# Graphs

tutorial interviewing

You’ve learned about data structure that are built into Java, and you’ve learned about node-based data structures that use a `Node` class to model relationships between data.

Specifically, you’ve seen linked lists, where each node contains a value and points to a single child node: You’ve also seen trees, where each node can point to multiple child nodes: Trees are good for modeling hierarchical data, or decision-making processes. In a tree, nodes have parent-child relationships.

Graphs are another node-based data structure, but the relationships between nodes are not hierarchical: In this example, node `A` has three connected sibling nodes `B`, `C`, and `D`. Node `B` has two sibling nodes `A` and `E`. Node `C` has three sibling nodes `A`, `E`, and `F`, and so on.

Graphs can represent interconnected data, or physical spaces like streets or cities. It’s common to think about paths through graphs. In this example, there are several paths from `A` to `G`:

• `A -> B -> E -> G`
• `A -> C -> E -> G`
• `A -> C -> F -> G`
• `A -> D -> F -> G`

# Connection Costs

In the above example, each node is connected to a set of other nodes. Each connection is yes-or-no: two nodes are either connected, or they’re not. Node `A` is connected to nodes `B`, `C`, and `D`, but it’s not connected directly to nodes `E`, `F`, or `G`.

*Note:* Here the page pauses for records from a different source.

Lemma grown_str h f s : below_fresh h ->
  grown h (Heap (h_bb h) (<[h_fresh h := f]> (h_str h)) (Pos.succ (h_fresh h)) s).
Proof.
  intros [Hb Hs]. split_and!; simpl; [| lia | done |].
  - split; intros x v Hx; simpl in *; [specialize (Hb x v Hx); lia |].
    destruct (decide (x = h_fresh h)) as [-> | Hne]; [lia |].
    rewrite lookup_insert_ne in Hx by done. specialize (Hs x v Hx). lia.
  - intros x Hx. rewrite lookup_insert_ne by lia. done.
Qed.

(** Allocation, and for a file the copy of its name, before the node is queued. *)
Definition allocated (h : heap) (bbl : backed_block_list) (l : nodes) (r : add_request) (len block : Z)
    (h1 : heap) (name : loc) : Prop :=
  run_add bbl r len block h = queue_bb bbl (Some (h_fresh h)) h1 /\ grown h h1 /\
  new_node h1 l (h_fresh h) (BB block len (kind_of r name) None) /\
  (forall filename offset, r = AddFile filename offset -> h_str h1 !! name = Some filename).

Lemma plain_alloc h bbl p l k len block : wf h p l -> alloc_ok h ->
  (forall b, b ∈ abs l -> k_block b <> block) -> (forall f o, k <> BACKED_BLOCK_FILE f o) ->
  exists h1, add_bb bbl k len block h = queue_bb bbl (Some (h_fresh h)) h1 /\ grown h h1 /\
    new_node h1 l (h_fresh h) (BB block len k None).
Proof.
  intros Hwf Halloc Hblk Hk.
  exists (Heap (<[h_fresh h := BB block len k None]> (h_bb h)) (h_str h) (Pos.succ (h_fresh h)) (tail (h_script h))).
  split_and!.
  - unfold add_bb. by rewrite (bindM _ _ _ _ _ (alloc_bb_ok h _ Halloc)).
  - apply grown_bb, Hwf.
  - split; simpl; try done; [by rewrite lookup_insert_eq | |].
    + intros Hin. apply (wf_locs _ _ _ _ Hwf) in Hin. lia.
    + destruct (wf_names _ _ _ Hwf) as [H1 H2]. unfold names_owned. simpl. unfold name_of at 1 2. simpl.
      destruct k; try done. by destruct (Hk filename offset).
Qed.

Lemma file_alloc h bbl p l filename offset len block : wf h p l -> alloc_ok h ->
  (forall b, b ∈ abs l -> k_block b <> block) ->
  exists h1 name, allocated h bbl l (AddFile filename offset) len block h1 name.
Proof.
  intros Hwf Halloc Hblk. set (z := h_fresh h). set (name := Pos.succ z).
  set (n := BB block len (BACKED_BLOCK_FILE name offset) None).
  set (n0 := BB block len (BACKED_BLOCK_DATA 0 0) None).
  set (h0 n := Heap (<[z := n]> (h_bb h)) (h_str h) name (tail (h_script h))).
  set (h1 n := Heap (<[z := n]> (h_bb h)) (<[name := filename]> (h_str h)) (Pos.succ name) (tail (h_script h))).
  exists (h1 n), name. destruct (wf_fresh _ _ _ Hwf) as [Hf1 Hf2].
  split_and!; [| | | intros f o [= <- <-]; by simpl; rewrite lookup_insert_eq].
  - simpl. unfold backed_block_add_file. rewrite (bindM _ _ _ _ _ (alloc_bb_ok h _ Halloc)). fold z name n0.
    unfold strdup. rewrite (bindM _ _ _ name (h1 n0)) by done.
    assert (Hz : h_bb (h1 n0) !! z = Some n0) by apply lookup_insert_eq.
    rewrite (bindM _ _ _ _ _ (put_bb_ok (h1 n0) z n0 n Hz)). unfold set_bbs. simpl.
    by rewrite insert_insert_eq.
  - apply (grown_trans _ (h0 n)); [by apply grown_bb |].
    apply (grown_str (h0 n) filename (tail (h_script h))). by apply (grown_bb h n (tail (h_script h))).
  - split; simpl; try done; [by rewrite lookup_insert_eq | |].
    + intros Hin. apply (wf_locs _ _ _ _ Hwf) in Hin. subst z. lia.
    + destruct (wf_names _ _ _ Hwf) as [Hn1 Hn2]. split; simpl.
      * constructor; [| done]. intros Hin. destruct (Hn2 name Hin) as [s Es].
        specialize (Hf2 name s Es). subst name z; lia.
      * intros f Hin. apply elem_of_cons in Hin as [-> | Hin]; [by rewrite lookup_insert_eq |].
        destruct (Hn2 f Hin) as [s Es]. specialize (Hf2 f s Es).
        rewrite lookup_insert_ne; [by exists s |]. subst name z; lia.
Qed.

Lemma run_add_alloc h bbl p l r len block : wf h p l -> alloc_ok h ->
  (forall b, b ∈ abs l -> k_block b <> block) ->
  exists h1 name, allocated h bbl l r len block h1 name.
Proof.
  intros Hwf Halloc Hblk. destruct r as [data | filename offset | fd offset | v];
    [| by apply (file_alloc h bbl p) | |];
    match goal with |- context [allocated _ _ _ ?r] =>
      destruct (plain_alloc h bbl p l (kind_of r 1) len block Hwf Halloc Hblk) as (h1 & H1 & H2 & H3); [done |] end;
    exists h1, 1%positive; by split_and!.
Qed.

A common enhancement to graphs is to include a cost (also called a weight) for each connection. You can think of this as the distance between two cities, or how much work it takes to get from one condition to the next. Now each path has an associated cost:

• `A -> B -> E -> G` costs `10`
• `A -> C -> E -> G` costs `12`
• `A -> C -> F -> G` costs `8`
• `A -> D -> F -> G` costs `13`

The exact meaning behind costs depends on the problem. Costs are commonly associated with distance, but you can also think of it as how much work it takes to go from one node to another, or how desirable different paths are. For example, Google Maps sometimes highlights biking paths that might have a longer distance but will require less uphill pedaling.

You can also assign costs or weights to the nodes (also called vertexes) themselves.

# Direction

The above examples assume that if two nodes are connected, they’re connected both ways. For example, if `A` is connected to `B`, then `B` is connected to `A`.

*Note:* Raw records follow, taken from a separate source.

(* ===== verification/SparseFile.v ===== *)
(** * Sparse files

    Models src/system/core/libsparse/sparse.c: counting and writing the chunks
    of a sparse file, measuring its length, and cutting it into files of a
    bounded length. Computations run on the heap of BackedBlock.v and write
    through an output file of OutputFile.v. *)

From S2P Require Import Prelude.
From S2P Require Import BackedBlock.
From S2P Require Import OutputFile.

Record sparse_file := SparseFile {
  sf_block_size : Z;
  sf_len : Z;
  sf_verbose : bool;
  sf_list : backed_block_list
}.

Definition set_list (s : sparse_file) (l : backed_block_list) : sparse_file :=
  SparseFile (sf_block_size s) (sf_len s) (sf_verbose s) l.

(** A computation without effect on the heap. *)
Definition liftO {A} (m : outcome A) : heapM A := fun h => a ← m; Ret (a, h).

(** NULL is [None]. *)
Definition sparse_file_new (block_size len : Z) : heapM (option sparse_file) :=
  ok ← alloc_other;
  if (ok : bool) then
    l ← backed_block_list_new block_size;
    mret (Some (SparseFile block_size len false l))
  else mret None.

Definition sparse_file_destroy (s : sparse_file) : heapM unit := backed_block_list_destroy (sf_list s).

(** The status of an addition, and the file with its updated list. *)
Definition with_list (s : sparse_file) (m : heapM (Z * backed_block_list)) : heapM (Z * sparse_file) :=
  '(ret, l) ← m; mret (ret, set_list s l).

Definition sparse_file_add_data (s : sparse_file) (data : Z * Z) (len block : Z) :=
  with_list s (backed_block_add_data (sf_list s) data len block).
Definition sparse_file_add_fill (s : sparse_file) (fill_val len block : Z) :=
  with_list s (backed_block_add_fill (sf_list s) fill_val len block).
Definition sparse_file_add_file (s : sparse_file) (filename : bytes) (file_offset len block : Z) :=
  with_list s (backed_block_add_file (sf_list s) filename file_offset len block).
Definition sparse_file_add_fd (s : sparse_file) (fd file_offset len block : Z) :=
  with_list s (backed_block_add_fd (sf_list s) fd file_offset len block).

(** ** Counting chunks *)
Fixpoint count_loop (fuel : nat) (block_size : Z) (bb : ptr) (last_block chunks : Z) : heapM (Z * Z) :=
  match bb with
  | None => mret (last_block, chunks)
  | Some _ =>
      match fuel with
      | O => fun _ => Diverge
      | S fuel' =>
          block ← backed_block_block bb;
          let chunks := if last_block <? block then u32 (chunks + 1) else chunks in
          let chunks := u32 (chunks + 1) in
          len ← backed_block_len bb;
          blocks ← liftO (DIV_ROUND_UP len block_size);
          next ← backed_block_iter_next bb;
          count_loop fuel' block_size next (u32 (block + blocks)) chunks
      end
  end.

(** [DIV_ROUND_UP] at the width of [len]. *)
Definition DIV_ROUND_UP64 (x y : Z) : outcome Z :=
  if y =? 0 then Fault DivByZero else Ret (Z.quot (i64 (x + y - 1)) y).

Definition sparse_count_chunks (s : sparse_file) : heapM Z :=
  fuel ← list_fuel;
  '(last_block, chunks) ← count_loop fuel (sf_block_size s) (backed_block_iter_new (sf_list s)) 0 0;
  blocks ← liftO (DIV_ROUND_UP64 (sf_len s) (sf_block_size s));
  mret (if last_block <? blocks then u32 (chunks + 1) else chunks).

(** ** Writing *)
Section Writing.
Context {Sk : Type} (ops : output_file_ops Sk) (e : env).
Abbreviation out := (output_file Sk).

(** The bytes a data block points at. *)
Definition read_mem (data : Z * Z) (len : Z) : outcome bytes :=
  let buf := env_mem e data.1 in
  if (0 <? len) && ((data.2 <? 0) || (Z.of_nat (length buf) <? data.2 + len)) then Fault OutOfBounds
  else Ret (take (Z.to_nat len) (drop (Z.to_nat data.2) buf)).

Definition read_str (f : loc) : heapM bytes := fun h =>
  match h_str h !! f with Some s => Ret (s, h) | None => Fault UseAfterFree end.

Definition sparse_file_write_block (o : out) (bb : ptr) : heapM (Z * out) :=
  n ← get_bb bb;
  match bb_type n with
  | BACKED_BLOCK_DATA _ _ =>
      len ← backed_block_len bb;
      p ← backed_block_data bb;
      data ← liftO (read_mem p len);
      liftO (write_data_chunk ops o len data)
  | BACKED_BLOCK_FILE _ _ =>
      len ← backed_block_len bb;
      f ← backed_block_filename bb;
      name ← read_str f;
      offset ← backed_block_file_offset bb;
      liftO (write_file_chunk ops e o len name offset)
  | BACKED_BLOCK_FD _ _ =>
      len ← backed_block_len bb;
      fd ← backed_block_fd bb;
      offset ← backed_block_file_offset bb;
      liftO (write_fd_chunk ops e o len fd offset)
  | BACKED_BLOCK_FILL _ =>
      len ← backed_block_len bb;
      v ← backed_block_fill_val bb;
      liftO (write_fill_chunk ops o len v)
  end.

(** The loop of [write_all_blocks]: the status, the block after the last one
    written, and the output file. The status of skip chunks is not looked at. *)
Fixpoint write_loop (fuel : nat) (block_size : Z) (o : out) (bb : ptr) (last_block : Z)
    : heapM (Z * Z * out) :=
  match bb with
  | None => mret (0, last_block, o)
  | Some _ =>
      match fuel with
      | O => fun _ => Diverge
      | S fuel' =>
          block ← backed_block_block bb;
          o ← (if last_block <? block then
                 let blocks := u32 (block - last_block) in
                 '(_, o) ← liftO (write_skip_chunk ops o (blocks * block_size)); mret o
               else mret o);
          '(ret, o) ← sparse_file_write_block o bb;
          if negb (ret =? 0) then mret (ret, last_block, o) else
          len ← backed_block_len bb;
          blocks ← liftO (DIV_ROUND_UP len block_size);
          next ← backed_block_iter_next bb;
          write_loop fuel' block_size o next (u32 (block + blocks))
      end
  end.

Definition write_all_blocks (s : sparse_file) (o : out) : heapM (Z * out) :=
  fuel ← list_fuel;
  '(ret, last_block, o) ← write_loop fuel (sf_block_size s) o (backed_block_iter_new (sf_list s)) 0;
  if negb (ret =? 0) then mret (ret, o) else
  let pad := sf_len s - last_block * sf_block_size s in
  assertM (0 <=? pad) ≫= fun _ =>
  if 0 <? pad then
    '(_, o) ← liftO (write_skip_chunk ops o pad); mret (0, o)
  else mret (0, o).

(** Opening allocates the structure and two buffers, in this order. *)
Definition open_out (block_size len : Z) (sparse : bool) (chunks : Z) (crc : bool) (s : Sk)
    : heapM (option out * Sk) :=
  struct_ok ← alloc_other;
  zero_ok ← (if (struct_ok : bool) then alloc_other else mret true);
  fill_ok ← (if struct_ok && zero_ok then alloc_other else mret true);
  liftO (output_file_open ops struct_ok zero_ok fill_ok block_size len sparse chunks crc s).

(** [sparse_file_write] and [sparse_file_callback]: the status and the sink. *)
Definition sparse_file_write (s : sparse_file) (sparse crc : bool) (sk : Sk) : heapM (Z * Sk) :=
  chunks ← sparse_count_chunks s;
  '(out, sk) ← open_out (sf_block_size s) (sf_len s) sparse chunks crc sk;
  match out with
  | None => mret (- ENOMEM, sk)
  | Some o =>
      '(ret, o) ← write_all_blocks s o;
      sk ← liftO (output_file_close ops o);
      mret (ret, sk)
  end.

End Writing.

(** ** Measuring *)
Definition out_counter_write (data : option bytes) (len count : Z) : Z * Z := (0, count + len).

Definition counter_ops : output_file_ops Z := callback_file_ops out_counter_write.

Definition sparse_file_len (e : env) (s : sparse_file) (sparse crc : bool) : heapM Z :=
  chunks ← sparse_count_chunks s;
  '(out, _) ← open_out counter_ops (sf_block_size s) (sf_len s) sparse chunks crc 0;
  match out with
  | None => mret (-1)
  | Some o =>
      '(ret, o) ← write_all_blocks counter_ops e s o;
      count ← liftO (output_file_close counter_ops o);
      mret (if ret <? 0 then -1 else count)
  end.

(** ** Cutting into files of bounded length *)

(** The loop of [move_chunks_up_to_len]: where it stopped and how. *)
Inductive move_exit :=
  | MoveError
  | MoveFull (bb last_bb : ptr)
  | MoveAll (last_bb : ptr).

Fixpoint move_loop (fuel : nat) (e : env) (from : backed_block_list) (block_size len : Z)
    (o : output_file Z) (bb last_bb : ptr) (last_block file_len : Z) : heapM (move_exit * output_file Z) :=
  match bb with
  | None => mret (MoveAll last_bb, o)
  | Some _ =>
      match fuel with
      | O => fun _ => Diverge
      | S fuel' =>
          block ← backed_block_block bb;
          let o := set_sink o (if last_block <? block then 12 else 0) in
          blen ← backed_block_len bb;
          blocks ← liftO (DIV_ROUND_UP blen block_size);
          let last_block := u32 (block + blocks) in
          '(ret, o) ← sparse_file_write_block counter_ops e o bb;
          if negb (ret =? 0) then mret (MoveError, o) else
          let count := sink o in
          if len <? file_len + count then
            let file_len := file_len + 12 in
            if (match last_bb with None => true | _ => false end) || (len / 8 <? len - file_len) then
              backed_block_split from bb (u32 (len - file_len)) ≫= fun _ =>
              mret (MoveFull bb bb, o)
            else mret (MoveFull bb last_bb, o)
          else
            next ← backed_block_iter_next bb;
            move_loop fuel' e from block_size len o next bb last_block (file_len + count)
      end
  end.

Definition overhead : Z := SPARSE_HEADER_LEN + 2 * CHUNK_HEADER_LEN + 4.

(** The first node left behind, and the two files. *)
Definition move_chunks_up_to_len (e : env) (from to : sparse_file) (len : Z)
    : heapM (ptr * sparse_file * sparse_file) :=
  let len := u32 (len - overhead) in
  let start := backed_block_iter_new (sf_list from) in
  '(out, _) ← open_out counter_ops (sf_block_size to) (sf_len to) true 0 false 0;
  match out with
  | None => mret (None, from, to)
  | Some o =>
      fuel ← list_fuel;
      '(r, o) ← move_loop fuel e (sf_list from) (sf_block_size to) len o start None 0 0;
      '(bb, from, to) ← match r with
                        | MoveError => mret (None, from, to)
                        | MoveFull bb last_bb =>
                            '(lf, lt) ← backed_block_list_move (sf_list from) (sf_list to) start last_bb;
                            mret (bb, set_list from lf, set_list to lt)
                        | MoveAll last_bb =>
                            '(lf, lt) ← backed_block_list_move (sf_list from) (sf_list to) start last_bb;
                            mret (None, set_list from lf, set_list to lt)
                        end;
      liftO (output_file_close counter_ops o) ≫= fun _ =>
      mret (bb, from, to)
  end.

(** [do ... while (bb)]: the input file, the temporary one, the files handed
    out (latest first) and the count. *)
Fixpoint resparse_loop (fuel : nat) (e : env) (in_s tmp : sparse_file) (max_len : Z)
    (out_s : list sparse_file) (out_s_count c : Z) : heapM (sparse_file * sparse_file * list sparse_file * Z) :=
  match fuel with
  | O => fun _ => Diverge
  | S fuel' =>
      s ← sparse_file_new (sf_block_size in_s) (sf_len in_s);
      match s with
      | None => throw NullDeref
      | Some s =>
          '(bb, in_s, s) ← move_chunks_up_to_len e in_s s max_len;
          '(tmp, out_s) ←
            (if c <? out_s_count then mret (tmp, s :: out_s)
             else
               '(ls, lt) ← backed_block_list_move (sf_list s) (sf_list tmp) None None;
               sparse_file_destroy (set_list s ls) ≫= fun _ =>
               mret (set_list tmp lt, out_s));
          match bb with
          | Some _ => resparse_loop fuel' e in_s tmp max_len out_s out_s_count (c + 1)
          | None => mret (in_s, tmp, out_s, c + 1)
          end
      end
  end.

(** The count or an error, the input file and the files handed out in order. *)
Definition sparse_file_resparse (fuel : nat) (e : env) (in_s : sparse_file) (max_len out_s_count : Z)
    : heapM (Z * sparse_file * list sparse_file) :=
  tmp ← sparse_file_new (sf_block_size in_s) (sf_len in_s);
  match tmp with
  | None => mret (- ENOMEM, in_s, [])
  | Some tmp =>
      '(in_s, tmp, out_s, c) ← resparse_loop fuel e in_s tmp max_len [] out_s_count 0;
      '(lt, li) ← backed_block_list_move (sf_list tmp) (sf_list in_s) None None;
      sparse_file_destroy (set_list tmp lt) ≫= fun _ =>
      mret (c, set_list in_s li, rev out_s)
  end.

Definition sparse_file_verbose (s : sparse_file) : sparse_file :=
  SparseFile (sf_block_size s) (sf_len s) true (sf_list s).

That means you can construct longer paths through the graph:

• `A -> B -> E -> C -> F -> G` costs 19
• `A -> D -> F -> C -> E -> G` costs 20

This is called an undirected or bidirectional graph.

Graphs can also be directed, which means connections are one-way. In visualizations, directed connections are often indicated by arrows: This example contains a few types of connections:

• One-way (aka directed) connections, like from `A` to `B`
• Two-way (aka undirected or bidirectional) connections, like between `A` and `C`
• Connections with different costs depending on the direction, like how `E` to `G` costs `1` but `G` to `E` costs `4`

Again, the meaning behind directionality in a graph depends on the problem you’re solving. You can think of them as one-way streets, or as unreversible decisions.

# Cycles

A path inside a graph is considered a cycle if it starts and ends with the same node.

The above example contains a couple cycles:

• `A -> D -> F -> C -> A`
• `C -> F -> G -> E -> C`

Graphs containing cycles are called cyclic graphs, and graphs without cycles are acyclic.

Graphs that contain cycles require some extra care when traversing, to make sure you don’t get caught in an infinte loop. More on that below!

# DAGs

Graphs can be directed or undirected, and cyclic or acyclic.

Graphs that are both directed (connections are one-way) and acyclic (no path loops back on itself) are so useful that they have their own nickname: DAG, which stands for directed acyclic graph.

DAGs are graphs that model a hierarchical relationship between data. Does that sound familiar? That’s because trees are DAGs, with one extra requirement of each node only having a single parent.

This is a DAG, but not a tree: Node `D` has two parent nodes, which means it’s not a tree.

This is a tree, which is a specific type of DAG: In other words, all trees are DAGs, but not all DAGs are trees.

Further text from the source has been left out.